• Collected data:
>>>

(** A fetch of the page waits for ever, unless one of the two mutexes is
    poisoned; then it panics. *)
Lemma fetch_lost mk s :
  lost s ->
  match run (fetch_guard show_io mk p) s with
  | None => True
  | Some (r, s') => r = Panic /\ lost s' /\ (page_table_state s = Poisoned \/ page_io_state s = Poisoned)
  end.
Proof.
  intros Hs. unfold fetch_guard. rewrite run_on_result. unfold fetch_and_pin_frame. rewrite run_bind.
  destruct (page_table_state s) eqn:Ht.
  - rewrite run_with_lock by done. set (s1 := mutex_set page_table_mutex Locked s).
    assert (lost s1) as Hs1 by (by apply lost_tbl).
    destruct (lookup_lt_is_Some_2 (frames s1) i) as [f Hf].
    { unfold s1. bpm_cbn. rewrite (lo_len s Hs). apply Hs. }
    destruct (run_pin_lost (E := BufferPoolError) i f s1 Hs1 Hf) as (s2 & Hpin & Hs2 & Hio & _).
    unfold fetch_lookup. rewrite run_bind, run_atomic. cbn [sget].
    rewrite (lo_table s1 Hs1). cbn beta iota. rewrite run_bind, Hpin. cbn beta iota. rewrite run_ret.
    cbn beta iota. set (s3 := unlock _ _ s2). assert (lost s3) as Hs3 by (by apply lost_tbl).
    assert (page_io_state s3 = page_io_state s) as Hio3 by exact Hio.
    rewrite run_on_result. destruct (page_io_state s) eqn:Hst.
    + by rewrite run_wait_lost.
    + unfold wait_for_page_fetch, subscribe_to, with_lock. rewrite !run_bind. cbn [run lock mutex_get page_io_mutex].
      by rewrite Hio3.
    + unfold wait_for_page_fetch, subscribe_to, with_lock. rewrite !run_bind. cbn [run lock mutex_get page_io_mutex].
      rewrite Hio3. cbn [run]. split_and!; [done..|by right].
  - unfold with_lock. rewrite run_bind. cbn [run lock mutex_get page_table_mutex]. by rewrite Ht.
  - rewrite run_with_lock_poisoned by done. split_and!; [done..|by left].
Qed.

(** * Any calls *)

Definition elsewhere (gs : list PageGuard) : Prop := forall g, g ∈ gs -> guard_frame g <> i.
Definition event_frames (r : Event * list PageGuard) : Prop := elsewhere r.2.

Lemma lost_fetch_client mk q gs :
  elsewhere gs -> (forall j, guard_frame (mk j) = j) ->
  keeps_lost (client_fetch (fetch_guard show_io mk q) q gs) (on_ok event_frames).
Proof.
  intros Hgs Hmk. unfold client_fetch. eapply (lost_bind (fun g => guard_frame g <> i)).
  - destruct (decide (q = p)) as [->|Hq]; [|by apply lost_fetch_guard].
    intros s Hs. pose proof (fetch_lost mk s Hs) as Hf. destruct (run _ s) as [[r s']|]; [|done].
    by destruct Hf as (-> & ? & _).
  - intros g Hg. lost_then ltac:(unfold guard_deref; lost_keep). apply lost_ret.
    by intros g' [->|?]%elem_of_cons; [|apply Hgs].
Qed.

Lemma lost_client_op op gs :
  elsewhere gs -> (forall t w w', op = OpCreate t -> ps_allocate t w <> (Ok p, w')) ->
  keeps_lost (client_op show_io op gs) (on_ok event_frames).
Proof.
  intros Hgs Hno. destruct op as [t|q|q|k d|k]; cbn [client_op].
  - eapply lost_bind; [apply lost_create; intros w w'; by apply Hno|]. cbn beta. intros g Hg.
    lost_then ltac:(unfold guard_page_id; lost_then ltac:(lost_keep); by apply lost_unwrap).
    lost_then ltac:(unfold guard_deref; lost_keep). apply lost_ret.
    by intros g' [->|?]%elem_of_cons; [|apply Hgs].
  - rewrite fetch_read_guard. by apply lost_fetch_client.
  - rewrite fetch_write_guard. by apply lost_fetch_client.
  - destruct (gs !! k) as [[j|j]|]; [by apply lost_ret| |by apply lost_ret].
    lost_then ltac:(unfold guard_page_id; lost_then ltac:(lost_keep); by apply lost_unwrap).
    lost_then ltac:(unfold guard_update, guard_deref_mut, mark_dirty; lost_then ltac:(lost_keep); lost_keep).
    by apply lost_ret.
  - destruct (gs !! k) as [g|] eqn:Hk; [|by apply lost_ret]. apply list_elem_of_lookup_2 in Hk as Hg.
    lost_then ltac:(by apply lost_guard_drop, Hgs). apply lost_ret. intros g' Hg'. apply Hgs.
    eapply elem_of_submseteq; [exact Hg'|]. apply sublist_submseteq, sublist_delete.
Qed.
End Lost.

(** Calls one after the other, whatever each of them returns; [None] when one of
    them never returns. *)
Fixpoint calls {Ev C Tx Rx W} `{Evictor Ev, Broadcast C Tx Rx, PageStore W} (show_io : IoError -> rstr)
    (ops : list Op) (gs : list PageGuard) (s : BufferPoolManager Ev C Tx W) :
    option (list PageGuard * BufferPoolManager Ev C Tx W) :=
  match ops with
  | [] => Some (gs, s)
  | op :: ops =>
      match run (client_op show_io op gs) s with
      | Some (Ok (_, gs'), s') => calls show_io ops gs' s'
      | Some (_, s') => calls show_io ops gs s'
      | None => None
      end
  end.

Lemma lost_calls {Ev C Tx Rx W} `{EvictorLaws Ev, BroadcastLaws C Tx Rx, !PageStore W} show_io p i N tx ops gs
    (s : BufferPoolManager Ev C Tx W) gs' s' :
  lost p i N tx s -> elsewhere i gs ->
  (forall t w w', OpCreate t ∈ ops -> ps_allocate t w <> (Ok p, w')) ->
  calls show_io ops gs s = Some (gs', s') -> lost p i N tx s' /\ elsewhere i gs'.
Proof.
  revert gs s. induction ops as [|op ops IH]; intros gs s Hs Hgs Hno; cbn [calls]; [by intros [= <- <-]|].
  pose proof (lost_client_op show_io p i N tx op gs Hgs) as Hop. unfold keeps_lost in Hop.
  specialize (fun Hn => Hop Hn s Hs). ospecialize (Hop _).
  { intros t w w' ->. apply Hno. by left. }
  assert (forall t w w', OpCreate t ∈ ops -> ps_allocate t w <> (Ok p, w')) as Hno' by (intros; apply Hno; by right).
  destruct (run (client_op show_io op gs) s) as [[[[ev gs1]|e|] s1]|]; [| | |done].
  - destruct Hop as [? Hev]. by apply IH.
  - destruct Hop. by apply IH.
  - destruct Hop. by apply IH.
Qed.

<<<

• Aim of the task:
Every entry should be restated word for word.

• Exercise answer:
(** A fetch of the page waits for ever, unless one of the two mutexes is
    poisoned; then it panics. *)
Lemma fetch_lost mk s :
  lost s ->
  match run (fetch_guard show_io mk p) s with
  | None => True
  | Some (r, s') => r = Panic /\ lost s' /\ (page_table_state s = Poisoned \/ page_io_state s = Poisoned)
  end.
Proof.
  intros Hs. unfold fetch_guard. rewrite run_on_result. unfold fetch_and_pin_frame. rewrite run_bind.
  destruct (page_table_state s) eqn:Ht.
  - rewrite run_with_lock by done. set (s1 := mutex_set page_table_mutex Locked s).
    assert (lost s1) as Hs1 by (by apply lost_tbl).
    destruct (lookup_lt_is_Some_2 (frames s1) i) as [f Hf].
    { unfold s1. bpm_cbn. rewrite (lo_len s Hs). apply Hs. }
    destruct (run_pin_lost (E := BufferPoolError) i f s1 Hs1 Hf) as (s2 & Hpin & Hs2 & Hio & _).
    unfold fetch_lookup. rewrite run_bind, run_atomic. cbn [sget].
    rewrite (lo_table s1 Hs1). cbn beta iota. rewrite run_bind, Hpin. cbn beta iota. rewrite run_ret.
    cbn beta iota. set (s3 := unlock _ _ s2). assert (lost s3) as Hs3 by (by apply lost_tbl).
    assert (page_io_state s3 = page_io_state s) as Hio3 by exact Hio.
    rewrite run_on_result. destruct (page_io_state s) eqn:Hst.
    + by rewrite run_wait_lost.
    + unfold wait_for_page_fetch, subscribe_to, with_lock. rewrite !run_bind. cbn [run lock mutex_get page_io_mutex].
      by rewrite Hio3.
    + unfold wait_for_page_fetch, subscribe_to, with_lock. rewrite !run_bind. cbn [run lock mutex_get page_io_mutex].
      rewrite Hio3. cbn [run]. split_and!; [done..|by right].
  - unfold with_lock. rewrite run_bind. cbn [run lock mutex_get page_table_mutex]. by rewrite Ht.
  - rewrite run_with_lock_poisoned by done. split_and!; [done..|by left].
Qed.

(** * Any calls *)

Definition elsewhere (gs : list PageGuard) : Prop := forall g, g ∈ gs -> guard_frame g <> i.
Definition event_frames (r : Event * list PageGuard) : Prop := elsewhere r.2.

Lemma lost_fetch_client mk q gs :
  elsewhere gs -> (forall j, guard_frame (mk j) = j) ->
  keeps_lost (client_fetch (fetch_guard show_io mk q) q gs) (on_ok event_frames).
Proof.
  intros Hgs Hmk. unfold client_fetch. eapply (lost_bind (fun g => guard_frame g <> i)).
  - destruct (decide (q = p)) as [->|Hq]; [|by apply lost_fetch_guard].
    intros s Hs. pose proof (fetch_lost mk s Hs) as Hf. destruct (run _ s) as [[r s']|]; [|done].
    by destruct Hf as (-> & ? & _).
  - intros g Hg. lost_then ltac:(unfold guard_deref; lost_keep). apply lost_ret.
    by intros g' [->|?]%elem_of_cons; [|apply Hgs].
Qed.

Lemma lost_client_op op gs :
  elsewhere gs -> (forall t w w', op = OpCreate t -> ps_allocate t w <> (Ok p, w')) ->
  keeps_lost (client_op show_io op gs) (on_ok event_frames).
Proof.
  intros Hgs Hno. destruct op as [t|q|q|k d|k]; cbn [client_op].
  - eapply lost_bind; [apply lost_create; intros w w'; by apply Hno|]. cbn beta. intros g Hg.
    lost_then ltac:(unfold guard_page_id; lost_then ltac:(lost_keep); by apply lost_unwrap).
    lost_then ltac:(unfold guard_deref; lost_keep). apply lost_ret.
    by intros g' [->|?]%elem_of_cons; [|apply Hgs].
  - rewrite fetch_read_guard. by apply lost_fetch_client.
  - rewrite fetch_write_guard. by apply lost_fetch_client.
  - destruct (gs !! k) as [[j|j]|]; [by apply lost_ret| |by apply lost_ret].
    lost_then ltac:(unfold guard_page_id; lost_then ltac:(lost_keep); by apply lost_unwrap).
    lost_then ltac:(unfold guard_update, guard_deref_mut, mark_dirty; lost_then ltac:(lost_keep); lost_keep).
    by apply lost_ret.
  - destruct (gs !! k) as [g|] eqn:Hk; [|by apply lost_ret]. apply list_elem_of_lookup_2 in Hk as Hg.
    lost_then ltac:(by apply lost_guard_drop, Hgs). apply lost_ret. intros g' Hg'. apply Hgs.
    eapply elem_of_submseteq; [exact Hg'|]. apply sublist_submseteq, sublist_delete.
Qed.
End Lost.

(** Calls one after the other, whatever each of them returns; [None] when one of
    them never returns. *)
Fixpoint calls {Ev C Tx Rx W} `{Evictor Ev, Broadcast C Tx Rx, PageStore W} (show_io : IoError -> rstr)
    (ops : list Op) (gs : list PageGuard) (s : BufferPoolManager Ev C Tx W) :
    option (list PageGuard * BufferPoolManager Ev C Tx W) :=
  match ops with
  | [] => Some (gs, s)
  | op :: ops =>
      match run (client_op show_io op gs) s with
      | Some (Ok (_, gs'), s') => calls show_io ops gs' s'
      | Some (_, s') => calls show_io ops gs s'
      | None => None
      end
  end.

Lemma lost_calls {Ev C Tx Rx W} `{EvictorLaws Ev, BroadcastLaws C Tx Rx, !PageStore W} show_io p i N tx ops gs
    (s : BufferPoolManager Ev C Tx W) gs' s' :
  lost p i N tx s -> elsewhere i gs ->
  (forall t w w', OpCreate t ∈ ops -> ps_allocate t w <> (Ok p, w')) ->
  calls show_io ops gs s = Some (gs', s') -> lost p i N tx s' /\ elsewhere i gs'.
Proof.
  revert gs s. induction ops as [|op ops IH]; intros gs s Hs Hgs Hno; cbn [calls]; [by intros [= <- <-]|].
  pose proof (lost_client_op show_io p i N tx op gs Hgs) as Hop. unfold keeps_lost in Hop.
  specialize (fun Hn => Hop Hn s Hs). ospecialize (Hop _).
  { intros t w w' ->. apply Hno. by left. }
  assert (forall t w w', OpCreate t ∈ ops -> ps_allocate t w <> (Ok p, w')) as Hno' by (intros; apply Hno; by right).
  destruct (run (client_op show_io op gs) s) as [[[[ev gs1]|e|] s1]|]; [| | |done].
  - destruct Hop as [? Hev]. by apply IH.
  - destruct Hop. by apply IH.
  - destruct Hop. by apply IH.
Qed.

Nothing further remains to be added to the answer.